TASK OBJECTIVE:
From the data, copy out every line in which the word "lacks" appears.

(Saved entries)
Lemma has_label_column :
  forall df c, has_label df c = false <-> column df c = None.
Proof.
  intros df c. rewrite column_none_iff. unfold has_label, labels.
  rewrite <- existsb_named_In. now destruct (existsb (named c) (columns df)).
Qed.

Lemma has_label_getitem :
  forall df c, NoDup (labels df) -> has_label df c = true ->
    exists s, getitem df c = Ok s.
Proof.
  intros df c Hnd H. destruct (column df c) as [s|] eqn:E.
  - exists s. now apply column_getitem.
  - apply has_label_column in E. congruence.
Qed.

(** The first of the three columns the engine reads that the frame lacks. *)
Definition primeira_ausente (df : DataFrame) : option string :=
  find (fun c => negb (has_label df c))
       ["data_prevista_conclusao"; "data_real_conclusao"; "nome_tarefa"].

Lemma getitem_raises :
  forall df c e,
    getitem df c = Raise e ->
    (e = KeyError c /\ has_label df c = false) \/ e = NotASeries c.
Proof.
  intros df c e. unfold getitem, has_label.
  destruct (filter (named c) (columns df)) as [|p [|q rest]] eqn:E;
    try discriminate; intros H; injection H as <-; [left|now right].
  split; [reflexivity|].
  destruct (existsb (named c) (columns df)) eqn:Ex; [|reflexivity].
  apply existsb_exists in Ex. destruct Ex as (x & Hin & Hx).
  assert (Hf : In x (filter (named c) (columns df))) by now apply filter_In.
  rewrite E in Hf. destruct Hf.
Qed.

Lemma getitem_ok_has_label :
  forall df c s, getitem df c = Ok s -> has_label df c = true.
Proof.
  intros df c s H. destruct (has_label df c) eqn:E; [reflexivity|].
  apply has_label_column in E. apply getitem_column in H. congruence.
Qed.

(** X10.  Lines 58, 59 and 69: a [KeyError] raised by [calcular_metricas]
    names one column only, the first of the due date, the completion date
    and the task name (in the order the engine reads them) that the frame
    lacks; the columns missing after it are not reported.  A frame with no
    due-date column gets that error from the first statement. *)
Theorem calcular_metricas_first_missing :
  forall df,
    (column df "data_prevista_conclusao" = None ->
     calcular_metricas df = Raise (KeyError "data_prevista_conclusao")) /\
    (forall c, calcular_metricas df = Raise (KeyError c) ->
               primeira_ausente df = Some c).
Proof.
  intros df. split; [apply calcular_metricas_missing_due_date|].
  intros c. unfold calcular_metricas, primeira_ausente. cbn [find].
  destruct (getitem df "data_prevista_conclusao") as [pb|e] eqn:Ep; cbn [bind].
  2:{ intros H. injection H as ->.
      destruct (getitem_raises _ _ _ Ep) as [[E Hl]|E]; [|discriminate].
      injection E as ->. now rewrite Hl. }
  rewrite (getitem_ok_has_label _ _ _ Ep). cbn [negb].
  rewrite getitem_setitem_other by discriminate.
  destruct (getitem df "data_real_conclusao") as [rb|e] eqn:Er; cbn [bind].
  2:{ intros H. injection H as ->.
      destruct (getitem_raises _ _ _ Er) as [[E Hl]|E]; [|discriminate].
      injection E as ->. now rewrite Hl. }
  rewrite (getitem_ok_has_label _ _ _ Er). cbn [negb].
  destruct (sub_series (to_datetime rb) (to_datetime pb)) as [atraso|e] eqn:Es;
    cbn [bind].
  2:{ intros H. injection H as ->.
      pose proof (sub_series_raises _ _ _ Es). discriminate. }
  rewrite getitem_loc_set_other by discriminate.
  rewrite getitem_setitem_other by discriminate.
  rewrite !getitem_loc_set_other by discriminate.
  unfold setitem_scalar.
  rewrite !getitem_setitem_other by discriminate.
  destruct (getitem df "nome_tarefa") as [nomes|e] eqn:En; cbn [bind];
    [discriminate|].
  intros H. injection H as ->.
  destruct (getitem_raises _ _ _ En) as [[E Hl]|E]; [|discriminate].
  injection E as ->. now rewrite Hl.
Qed.

(** ** The columns of the result, in order *)

Definition has (c : string) (l : list string) : bool :=
  existsb (fun l' => String.eqb l' c) l.

Lemma has_label_has : forall df c, has_label df c = has c (labels df).
Proof.
  intros df c. unfold has_label, has, labels.
  induction (columns df) as [|p cols IH]; [reflexivity|].
  simpl. now rewrite IH.
Qed.

Lemma has_app :
  forall c l1 l2, has c (l1 ++ l2)%list = has c l1 || has c l2.
Proof. intros. apply existsb_app. Qed.

Lemma labels_setitem :
  forall df c s,
    labels (setitem df c s)
    = (labels df ++ (if has c (labels df) then [] else [c]))%list.
Proof.
  intros df c s. rewrite <- has_label_has. unfold setitem, labels.
  destruct (has_label df c); simpl.
  - now rewrite (labels_update c (fun _ => s)), app_nil_r.
  - now rewrite map_app.
Qed.

Lemma labels_loc_set :
  forall df mask c v, labels (loc_set df mask c v) = labels df.
Proof.
  intros. unfold labels, loc_set. simpl.
  apply (labels_update c (where_set mask v)).
Qed.

Lemma getitem_has :
  forall df c s, getitem df c = Ok s -> has c (labels df) = true.
Proof.
  intros df c s H. rewrite <- has_label_has.
  destruct (has_label df c) eqn:E; [reflexivity|].
  apply has_label_column in E. apply getitem_column in H. congruence.
Qed.

Definition derived_labels : list string :=
  ["status_prazo"; "dias_de_atraso"; "tipo_tarefa"; "mes_conclusao"].

Lemma labels_written :
  forall df prevista real atraso nomes,
    has "data_prevista_conclusao" (labels df) = true ->
    has "data_real_conclusao" (labels df) = true ->
    labels (written df prevista real atraso nomes)
    = (labels df ++ filter (fun c => negb (has_label df c)) derived_labels)%list.
Proof.
  intros df prevista real atraso nomes Hp Hr.
  unfold written, setitem_scalar, derived_labels. cbn [filter].
  rewrite !has_label_has.
  repeat first [ rewrite labels_setitem | rewrite labels_loc_set ].
  generalize dependent (labels df). intros L Hp Hr.
  rewrite Hp, app_nil_r, Hr, app_nil_r.
  destruct (has "status_prazo" L) eqn:Hs;
    destruct (has "dias_de_atraso" L) eqn:Hd;
    destruct (has "tipo_tarefa" L) eqn:Ht;
    destruct (has "mes_conclusao" L) eqn:Hm;
    repeat (rewrite ?has_app, ?Hs, ?Hd, ?Ht, ?Hm, ?app_nil_r; cbn -[app]);
    rewrite <- ?app_assoc; reflexivity.
Qed.

(** X11.  Lines 61-72: the result is a well-formed frame with the rows of the
    input; the columns of the input keep their places, and those of the four
    derived columns the input did not have yet are appended after them, in
    the order status, delay, category, month. *)
Theorem calcular_metricas_columns :
  forall df df',
    well_formed df ->
    calcular_metricas df = Ok df' ->
    well_formed df' /\
    nrows df' = nrows df /\
    labels df'
    = (labels df ++ filter (fun c => negb (has_label df c)) derived_labels)%list.
Proof.
  intros df df' Hwf H.
  destruct (calcular_metricas_analysed df df' Hwf H) as (p & r & Han).
  split; [exact (an_well_formed _ _ _ Han)|].
  destruct (calcular_metricas_reads df df' H)
    as (pb & rb & nomes & atraso & Ep & Er & _ & _ & ->).
  split; [apply nrows_written|].
  apply labels_written; eapply getitem_has; eassumption.
Qed.

(** ** Running the engine twice *)

Lemma columns_ext :
  forall ca cb : list (string * Series),
    map fst ca = map fst cb ->
    NoDup (map fst ca) ->
    (forall c, In c (map fst ca) ->
       option_map snd (find (named c) ca) = option_map snd (find (named c) cb)) ->
    ca = cb.
Proof.
  induction ca as [|[l s] ca IH]; intros [|[l' s'] cb] Hl Hnd H;
    simpl in Hl; try discriminate; [reflexivity|].
  injection Hl as <- Hl. inversion Hnd as [|? ? Hnotin Hnd']; subst.
  pose proof (H l (or_introl eq_refl)) as Hhead. simpl in Hhead.
  unfold named in Hhead. simpl in Hhead. rewrite String.eqb_refl in Hhead.
  simpl in Hhead. injection Hhead as <-.
  f_equal. apply IH; auto.
  intros c Hc. pose proof (H c (or_intror Hc)) as Hc'. simpl in Hc'.
  unfold named at 1 3 in Hc'. simpl in Hc'.
  destruct (String.eqb_spec l c) as [->|Hne]; [contradiction|exact Hc'].
Qed.

Lemma frame_ext :
  forall a b,
    nrows a = nrows b -> labels a = labels b -> NoDup (labels a) ->
    (forall c, In c (labels a) -> column a c = column b c) ->
    a = b.
Proof.
  intros [n ca] [m cb]. unfold labels, column. simpl.
  intros -> Hl Hnd H. f_equal. now apply columns_ext.
Qed.

Lemma labels_written_again :
  forall df prevista real atraso nomes,
    (forall c, In c written_labels -> has c (labels df) = true) ->
    labels (written df prevista real atraso nomes) = labels df.
Proof.
  intros df prevista real atraso nomes H.
  rewrite labels_written by (apply H; simpl; auto).
  unfold derived_labels. cbn [filter]. rewrite !has_label_has.
  rewrite !H by (simpl; auto 7). simpl. apply app_nil_r.
Qed.

Lemma column_has :
  forall df c s, column df c = Some s -> has c (labels df) = true.
Proof.
  intros df c s H. rewrite <- has_label_has.
  destruct (has_label df c) eqn:E; [reflexivity|].
  apply has_label_column in E. congruence.
Qed.
(** * BinanceBot: the order engine of [main.py]

    A shallow embedding of [BinanceTradingBot] (symbol clean-up, the
    price quantizer of the grid loop, the six [place_*_order] methods
    and the order ledger they write to) together with the properties of
    the engine.

    Conventions of the embedding.
    - A Python [float] is a primitive binary64 [float]; arithmetic is the
      IEEE-754 arithmetic of [PrimFloat], in the order the source writes it.
    - A Python [int] is a [Z]; a [str] is a [string] of ASCII characters.
    - [decimal.Decimal] is a sign, a coefficient and a decimal exponent.
    - The exchange client, the clock and [time.sleep] form the environment;
      the bot threads a [World] through every call, and an exception leaves
      the world as it was when it was raised (Python rolls nothing back).
    - Log calls are left out: they write to the log and do not raise. *)

From Stdlib Require Import ZArith NArith QArith Qpower Qround Lia Lqa Bool List.
From Stdlib Require Import Floats.
From Stdlib Require Import Ascii String.
From stdpp Require Import base option list gmap.

Set Warnings "-inexact-float".
Local Open Scope Z_scope.

(* ===================================================================== *)
(** * Python strings: [str.replace], [str.upper] *)
(* ===================================================================== *)

Module PyStr.

(** [s.startswith(p)] *)
Fixpoint startswith (p s : string) : bool :=
  match p, s with
  | EmptyString, _ => true
  | String a p', String b s' => if Ascii.eqb a b then startswith p' s' else false
  | String _ _, EmptyString => false
  end.

(** The scan of [s.replace(old, new)] for a non-empty [old]: occurrences
    are found left to right and do not overlap.  [skip] counts the
    characters of the occurrence just matched that are still to be
    dropped. *)
Fixpoint replace_from (old new : string) (skip : nat) (s : string) : string :=
  match s with
  | EmptyString => EmptyString
  | String c s' =>
      match skip with
      | S k => replace_from old new k s'
      | O =>
          if startswith old s
          then String.append new (replace_from old new (String.length old - 1) s')
          else String c (replace_from old new O s')
      end
  end.

Definition replace (old new s : string) : string := replace_from old new O s.

(** [c.upper()] on an ASCII character: the letters a..z move to A..Z. *)
Definition upper_ascii (c : ascii) : ascii :=
  let n := nat_of_ascii c in
  if (Nat.leb 97 n && Nat.leb n 122)%bool then ascii_of_nat (n - 32) else c.

(** [s.upper()] on a string of ASCII characters.  Outside ASCII Python
    maps by the Unicode tables and may lengthen the string; no such
    character is modelled, and a statement about the case or the length of
    a result is made for the strings [isascii] accepts. *)
Fixpoint upper (s : string) : string :=
  match s with
  | EmptyString => EmptyString
  | String c s' => String (upper_ascii c) (upper s')
  end.

(** [s.isascii()]: every character is below 128. *)
Fixpoint isascii (s : string) : bool :=
  match s with
  | EmptyString => true
  | String c s' => Nat.ltb (nat_of_ascii c) 128 && isascii s'
  end.

End PyStr.

(** [symbol.replace("USDT", "").upper() + "USDT"], the first statement of
    every method that takes a symbol. *)
Definition clean_symbol (symbol : string) : string :=
  String.append (PyStr.upper (PyStr.replace "USDT" "" symbol)) "USDT".

(* ===================================================================== *)
(** * Python floats and [decimal.Decimal] *)
(* ===================================================================== *)

Module PyNum.

Definition prec := FloatOps.prec.
Definition emax := FloatOps.emax.

(** The binary64 value nearest to [num / den] (ties to even), with the
    given sign: the rounding of [float(int)] and of [float(Decimal)]. *)
Definition round_ratio (sign : bool) (num den : positive) : float :=
  let '(q, e, l) := SFdiv_core_binary prec emax (Zpos num) 0 (Zpos den) 0 in
  SF2Prim (binary_round_aux prec emax sign q e l).

(** [float(z)] for a Python int; [None] is the [OverflowError] of an int
    beyond the range of a double. *)
Definition float_of_int (z : Z) : option float :=
  match z with
  | Z0 => Some PrimFloat.zero
  | Zpos p => let f := round_ratio false p 1 in
              if PrimFloat.is_infinity f then None else Some f
  | Zneg p => let f := round_ratio true p 1 in
              if PrimFloat.is_infinity f then None else Some f
  end.

(** ** Decimals *)

Inductive Decimal : Type :=
| DecFinite (sign : bool) (coeff : N) (exp : Z)
| DecInfinity (sign : bool)
| DecNaN.

(** The magnitude of a finite decimal, [coeff * 10^exp]. *)
Definition Dec_abs_value (coeff : N) (exp : Z) : Q :=
  (inject_Z (Z.of_N coeff) * (10 # 1) ^ exp)%Q.

(** The rational a finite decimal denotes.  An infinity and a NaN denote
    no rational: [Dec_value] is 0 for them by convention only, so a
    statement about values says something of finite decimals alone.  The
    properties of the quantizer on floats are stated on the floats and do
    not go through [Dec_value]. *)
Definition Dec_value (d : Decimal) : Q :=
  match d with
  | DecFinite s c e => if s then Qopp (Dec_abs_value c e) else Dec_abs_value c e
  | _ => 0%Q
  end.

(** Number of decimal digits of a coefficient ([len(self._int)], with 1
    for a zero coefficient). *)
Fixpoint digits10_fuel (fuel : nat) (n : N) : Z :=
  match fuel with
  | O => 1
  | S f => if (n <? 10)%N then 1 else 1 + digits10_fuel f (n / 10)%N
  end.

Definition digits10 (n : N) : Z := digits10_fuel (S (N.to_nat (N.log2 n))) n.

(** The context of the [decimal] module as the program leaves it: the
    default precision of 28 digits, [InvalidOperation] trapped. *)
Definition context_prec : Z := 28.

(** [coeff * 10^exp] rewritten at exponent [-2] with the digits beyond
    the second decimal place dropped ([_rescale(-2, ROUND_DOWN)]). *)
Definition rescale_cents (coeff : N) (exp : Z) : N :=
  if (-2 <=? exp) then (coeff * 10 ^ Z.to_N (exp + 2))%N
  else (coeff / 10 ^ Z.to_N (- 2 - exp))%N.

RESPONSE AREA:
(** The first of the three columns the engine reads that the frame lacks. *)
    lacks; the columns missing after it are not reported.  A frame with no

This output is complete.